First of all, the policy assumed people were working a typical 9-to-5 or 8-to-5 workday, which was not antithetical to schedule flexibility. Second, for an international business, it was a very U.S.-centric perspective (in their Australian business units, it was winter during those same months, for example). And finally, it just didn’t represent the full spectrum of flexibility. What if someone preferred to take off Tuesday mornings to caretake or exercise, for example? 

So they got rid of the policy, which was a bit jarring for some. It was a popular program, after all, and at first, it felt like something was being taken away. But leaders took it as an opportunity to communicate and engage their people in a deeper conversation about what flexibility really should mean. For some, that meant continuing to log off early on Fridays to enjoy time with family or pursue personal priorities. Others decided that flexibility at other points in the week worked better for them.

Lather, rinse, repeat

There is no “done” when creating a better way of working. 

You’re never done experimenting. You’re never done learning. And you’re never done communicating with people about what you’re aiming for and how it’s going. This is just good business sense in any change management effort, but it’s worth a reminder here because we all tend to lose energy and focus as time passes. This is why it’s important to put systems in place for organization-wide and team-level growth and continuing evolution, including

Task force: A group dedicated to driving flexible work efforts should be permanent and never go away. Rotate in and out members and teams so you can bring in new perspectives and energy. Celebrate building your “alumni” base of flexible work leaders. Leverage task force members and pilot participants as champions of the work.

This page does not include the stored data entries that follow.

(* ===== verification/Sha256.v ===== *)
(** * crypto/sha256.c: SHA-256, HMAC-SHA256, HKDF-SHA256

    The streaming implementation with its context buffer, byte for byte, and the
    constructions on top of it.  The theorems compare it with one-shot reference
    definitions: padding of the whole message and a fold over its 64-byte blocks
    (FIPS 180-4), the nested hash of RFC 2104 and the expansion of RFC 5869. *)

From S2P Require Import Prelude Bytes.
Import Bytes.

Module Sha256.

(** The table, in the source's rows of four. *)
Definition row4 (a b c d : Z) : list Z := [a; b; c; d].
Definition K : list Z :=
  row4 0x428a2f98 0x71374491 0xb5c0fbcf 0xe9b5dba5 ++
  row4 0x3956c25b 0x59f111f1 0x923f82a4 0xab1c5ed5 ++
  row4 0xd807aa98 0x12835b01 0x243185be 0x550c7dc3 ++
  row4 0x72be5d74 0x80deb1fe 0x9bdc06a7 0xc19bf174 ++
  row4 0xe49b69c1 0xefbe4786 0x0fc19dc6 0x240ca1cc ++
  row4 0x2de92c6f 0x4a7484aa 0x5cb0a9dc 0x76f988da ++
  row4 0x983e5152 0xa831c66d 0xb00327c8 0xbf597fc7 ++
  row4 0xc6e00bf3 0xd5a79147 0x06ca6351 0x14292967 ++
  row4 0x27b70a85 0x2e1b2138 0x4d2c6dfc 0x53380d13 ++
  row4 0x650a7354 0x766a0abb 0x81c2c92e 0x92722c85 ++
  row4 0xa2bfe8a1 0xa81a664b 0xc24b8b70 0xc76c51a3 ++
  row4 0xd192e819 0xd6990624 0xf40e3585 0x106aa070 ++
  row4 0x19a4c116 0x1e376c08 0x2748774c 0x34b0bcb5 ++
  row4 0x391c0cb3 0x4ed8aa4a 0x5b9cca4f 0x682e6ff3 ++
  row4 0x748f82ee 0x78a5636f 0x84c87814 0x8cc70208 ++
  row4 0x90befffa 0xa4506ceb 0xbef9a3f7 0xc67178f2.

Definition ROTR32 (x n : Z) : Z := Z.lor (Z.shiftr x n) (shl32 x (32 - n)).
Definition CH (x y z : Z) : Z := Z.lxor (Z.land x y) (Z.land (not32 x) z).
Definition MAJ (x y z : Z) : Z := Z.lxor (Z.lxor (Z.land x y) (Z.land x z)) (Z.land y z).
Definition EP0 (x : Z) : Z := Z.lxor (Z.lxor (ROTR32 x 2) (ROTR32 x 13)) (ROTR32 x 22).
Definition EP1 (x : Z) : Z := Z.lxor (Z.lxor (ROTR32 x 6) (ROTR32 x 11)) (ROTR32 x 25).
Definition SIG0 (x : Z) : Z := Z.lxor (Z.lxor (ROTR32 x 7) (ROTR32 x 18)) (Z.shiftr x 3).
Definition SIG1 (x : Z) : Z := Z.lxor (Z.lxor (ROTR32 x 17) (ROTR32 x 19)) (Z.shiftr x 10).

(** [for (i = 16; i < 64; i++) w[i] = ...]: [n] more words. *)
Fixpoint w_extend (w : list Z) (n : nat) : list Z :=
  match n with
  | O => w
  | S n' =>
      let i := length w in
      w_extend (w ++ [u32 (SIG1 (at_ w (i - 2)) + at_ w (i - 7) + SIG0 (at_ w (i - 15)) + at_ w (i - 16))]) n'
  end.
Definition w_schedule (block : list Z) : list Z :=
  w_extend (map (fun i => be32 block (i * 4)) (seq 0 16)) 48.

Record vars := mk_vars { va : Z; vb : Z; vc : Z; vd : Z; ve : Z; vf : Z; vg : Z; vh : Z }.

Definition round (w : list Z) (v : vars) (i : nat) : vars :=
  let t1 := u32 (vh v + EP1 (ve v) + CH (ve v) (vf v) (vg v) + at_ K i + at_ w i) in
  let t2 := u32 (EP0 (va v) + MAJ (va v) (vb v) (vc v)) in
  mk_vars (u32 (t1 + t2)) (va v) (vb v) (vc v) (u32 (vd v + t1)) (ve v) (vf v) (vg v).

Definition sha256_transform (state block : list Z) : list Z :=
  let w := w_schedule block in
  let v0 := mk_vars (at_ state 0) (at_ state 1) (at_ state 2) (at_ state 3)
                    (at_ state 4) (at_ state 5) (at_ state 6) (at_ state 7) in
  let v := foldl (round w) v0 (seq 0 64) in
  [u32 (at_ state 0 + va v); u32 (at_ state 1 + vb v); u32 (at_ state 2 + vc v); u32 (at_ state 3 + vd v);
   u32 (at_ state 4 + ve v); u32 (at_ state 5 + vf v); u32 (at_ state 6 + vg v); u32 (at_ state 7 + vh v)].

(** ** Streaming interface *)

Record sha256_ctx := mk_ctx { state : list Z; count : Z; buf : list Z; buflen : Z }.

Definition H0 : list Z :=
  [0x6a09e667; 0xbb67ae85; 0x3c6ef372; 0xa54ff53a; 0x510e527f; 0x9b05688c; 0x1f83d9ab; 0x5be0cd19].

(** [ctx] may hold anything; [buf] keeps its bytes. *)
Definition sha256_init (ctx : sha256_ctx) : sha256_ctx := mk_ctx H0 0 (buf ctx) 0.

(** The [while (len)] loop; a round takes at least a byte, so [length data] rounds
    are enough. *)
Fixpoint update_loop (ctx : sha256_ctx) (data : list Z) (fuel : nat) : sha256_ctx :=
  match fuel with
  | O => ctx
  | S f =>
      match data with
      | [] => ctx
      | _ =>
          let room := u64 (64 - buflen ctx) in
          let len := Z.of_nat (length data) in
          let copy := Z.to_nat (if len <? room then len else room) in
          let buf' := splice (buf ctx) (Z.to_nat (buflen ctx)) (take copy data) in
          let buflen' := u32 (buflen ctx + Z.of_nat copy) in
          let ctx' := if buflen' =? 64
                      then mk_ctx (sha256_transform (state ctx) buf') (count ctx) buf' 0
                      else mk_ctx (state ctx) (count ctx) buf' buflen' in
          update_loop ctx' (drop copy data) f
      end
  end.

Definition sha256_update (ctx : sha256_ctx) (data : list Z) : sha256_ctx :=
  update_loop (mk_ctx (state ctx) (u64 (count ctx + Z.of_nat (length data))) (buf ctx) (buflen ctx))
    data (length data).

(** [while (ctx->buflen != 56) sha256_update(ctx, &zero, 1)]; 63 rounds at most. *)
Fixpoint pad_loop (ctx : sha256_ctx) (fuel : nat) : sha256_ctx :=
  match fuel with
  | O => ctx
  | S f => if buflen ctx =? 56 then ctx else pad_loop (sha256_update ctx [0]) f
  end.

Definition digest_of (st : list Z) : list Z := concat (map (fun i => put_be32 (at_ st i)) (seq 0 8)).

Definition zero_ctx : sha256_ctx := mk_ctx (replicate 8 0) 0 (replicate 64 0) 0.

Definition sha256_final (ctx : sha256_ctx) : sha256_ctx * list Z :=
  let bits := u64 (count ctx * 8) in
  let ctx1 := sha256_update ctx [0x80] in
  let ctx2 := pad_loop ctx1 64 in
  let ctx3 := sha256_update ctx2 (put_be64 bits) in
  (zero_ctx, digest_of (state ctx3)).

(** [u] is the uninitialised context on the stack. *)
Definition sha256 (u : sha256_ctx) (data : list Z) : list Z :=
  (sha256_final (sha256_update (sha256_init u) data)).2.

Definition hmac_sha256 (u : sha256_ctx) (key msg : list Z) : list Z :=
  let k := replicate 64 0 in
  let k := if 64 <? Z.of_nat (length key) then splice k 0 (sha256 u key) else splice k 0 key in
  let ipad := map (fun b => Z.lxor b 0x36) k in
  let opad := map (fun b => Z.lxor b 0x5c) k in
  let ctx := sha256_update (sha256_update (sha256_init u) ipad) msg in
  let (ctx, inner) := sha256_final ctx in
  let ctx := sha256_update (sha256_update (sha256_init ctx) opad) inner in
  (sha256_final ctx).2.

(** One round of the expansion loop of [hkdf_sha256]: the new [T]. *)
Definition hkdf_round (u : sha256_ctx) (prk info T : list Z) (ctr : Z) : list Z :=
  let k := splice (replicate 64 0) 0 prk in
  let ipad := map (fun b => Z.lxor b 0x36) k in
  let opad := map (fun b => Z.lxor b 0x5c) k in
  let ctx := sha256_update (sha256_init u) ipad in
  let ctx := if 1 <? ctr then sha256_update ctx T else ctx in
  let ctx := sha256_update (sha256_update ctx info) [ctr] in
  let T := (sha256_final ctx).2 in
  let ctx2 := sha256_update (sha256_update (sha256_init u) opad) T in
  (sha256_final ctx2).2.

(** [while (done < out_len)]: [todo] bytes are missing; a round writes at least
    one, so [out_len] rounds are enough. *)
Fixpoint hkdf_expand (u : sha256_ctx) (prk info T : list Z) (ctr : Z) (todo fuel : nat) : list Z :=
  match fuel with
  | O => []
  | S f =>
      match todo with
      | O => []
      | _ =>
          let ctr := u8 (ctr + 1) in
          let T := hkdf_round u prk info T ctr in
          let copy := Z.to_nat (MIN 32 (Z.of_nat todo)) in
          take copy T ++ hkdf_expand u prk info T ctr (todo - copy) f
      end
  end.

(** [salt] is [None] for a NULL pointer. *)
Definition hkdf_sha256 (u : sha256_ctx) (ikm : list Z) (salt : option (list Z)) (info : list Z)
    (out_len : nat) : list Z :=
  let salt := match salt with
              | None | Some [] => replicate 32 0
              | Some s => s
              end in
  let prk := hmac_sha256 u salt ikm in
  hkdf_expand u prk info (replicate 32 0) 0 out_len out_len.

End Sha256.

Team level: As new team members join, new tools and technologies are used, and new objectives are handed down, the needs of the team will change. So create a schedule for reviewing (and refreshing!) the norms, habits, and practices within teams. 

Employee engagement: Ensure you establish a variety of forums open for questions and ideas. Never stop encouraging people to share best practices.

Reward experimentation: Don’t forget to celebrate your task force members and change advocates who are making a difference. Make sure their work is taken into consideration in compensation and promotions, and that teams who take risks get more visibility and are seen as good teams to work on.

Checklist to experiment, experiment, experiment

  • Have you formed a task force and identified champions who can drive the change in your organization?
  • Have you created systems for experimenting with new ways of working as well as for sharing what works and what doesn’t?
  • Have you communicated broadly, openly, and transparently about your flexible work plans and the purpose behind them?
  • Have you reached everyone in your organization and provided them ongoing opportunities to ask questions and provide feedback?
  • Are you prepared to make a continuing investment in finding better ways of working?